● **WHAT YOU HAVE TO DO**: The answer must be every line from the entries below that includes "createArticle".

[DATA TO EXAMINE]

Lemma versionProps_edit (a : Article) (g u : string) (ts : Z) :
  FromVersion a <> 0 ->
  RevisedAt (versionProps a g u ts) = Some (MkJSONTime ts) /\
  RevisedBy (versionProps a g u ts) = u /\
  CreatedAt (versionProps a g u ts) = CreatedAt a /\
  CreatedBy (versionProps a g u ts) = CreatedBy a.
Proof.
  intros H0. unfold versionProps. cbn.
  destruct (Z.eqb_spec (FromVersion a) 0) as [E | _]; [contradiction |].
  repeat split.
Qed.

(** C8, as amended.  [create] stores no [created_at] and no [created_by].
    It is submit that sets them, in the version it creates, and it goes by
    the [from_version] of the request body: when that is 0 the version gets
    the instant and the user of the submit as [created_at] and [created_by]
    and no [revised_at] nor [revised_by]; when it is not 0 the version gets
    the instant and the user of the submit as [revised_at] and [revised_by]
    and keeps the [created_at] and [created_by] of the body. *)
Theorem provenance_set_by_submit :
  (forall app r st resp,
     outcome (run (createArticle app r) st) = Returned resp ->
     Status resp = StatusOK ->
     exists row,
       drafts (final (run (createArticle app r) st)) !! autoId (autoSeq st) = Some row /\
       f_created_at row = None /\ f_created_by row = None) /\
  (forall app r st resp,
     outcome (run (submitArticle app r) st) = Returned resp ->
     Status resp = StatusOK ->
     exists bytes row,
       ReqBodyOf r = BodyJson bytes /\
       versions (final (run (submitArticle app r) st))
         !! versionId (CtxKeyId r) (UnixNano (Now r)) = Some row /\
       (FromVersion (unmarshalArticle bytes) = 0 ->
        f_created_at row = Some (Now r / 10 ^ 6) /\
        f_created_by row = omitString (Username r) /\
        f_revised_at row = None /\ f_revised_by row = None) /\
       (FromVersion (unmarshalArticle bytes) <> 0 ->
        f_revised_at row = Some (Now r / 10 ^ 6) /\
        f_revised_by row = omitString (Username r) /\
        f_created_at row = MarshalJSON <$> CreatedAt (unmarshalArticle bytes) /\
        f_created_by row = omitString (CreatedBy (unmarshalArticle bytes)))).
Proof.
  split.
  - intros app r st resp Hout Hok.
    rewrite (create_ok_draft app r st resp Hout Hok).
    eexists. split; [reflexivity |]. split; reflexivity.
  - intros app r st resp Hout Hok.
    destruct (submit_ok_drafts app r st resp Hout Hok)
      as (bytes & d & Hbody & _ & _ & _ & Hvers).
    exists bytes, (marshal (submitVersion r bytes)).
    split; [exact Hbody |].
    split.
    { rewrite Hvers, <- (submitVersion_Id r bytes). apply lookup_insert_eq. }
    unfold submitVersion. cbn [marshal f_created_at f_created_by f_revised_at f_revised_by].
    split; intros H0.
    + destruct (versionProps_create (unmarshalArticle bytes) (CtxKeyId r) (Username r)
                  (Now r) H0) as (-> & -> & -> & ->).
      repeat split.
    + destruct (versionProps_edit (unmarshalArticle bytes) (CtxKeyId r) (Username r)
                  (Now r) H0) as (-> & -> & -> & ->).
      repeat split.
Qed.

[/DATA TO EXAMINE]

● **ANSWER**:
     outcome (run (createArticle app r) st) = Returned resp ->
       drafts (final (run (createArticle app r) st)) !! autoId (autoSeq st) = Some row /\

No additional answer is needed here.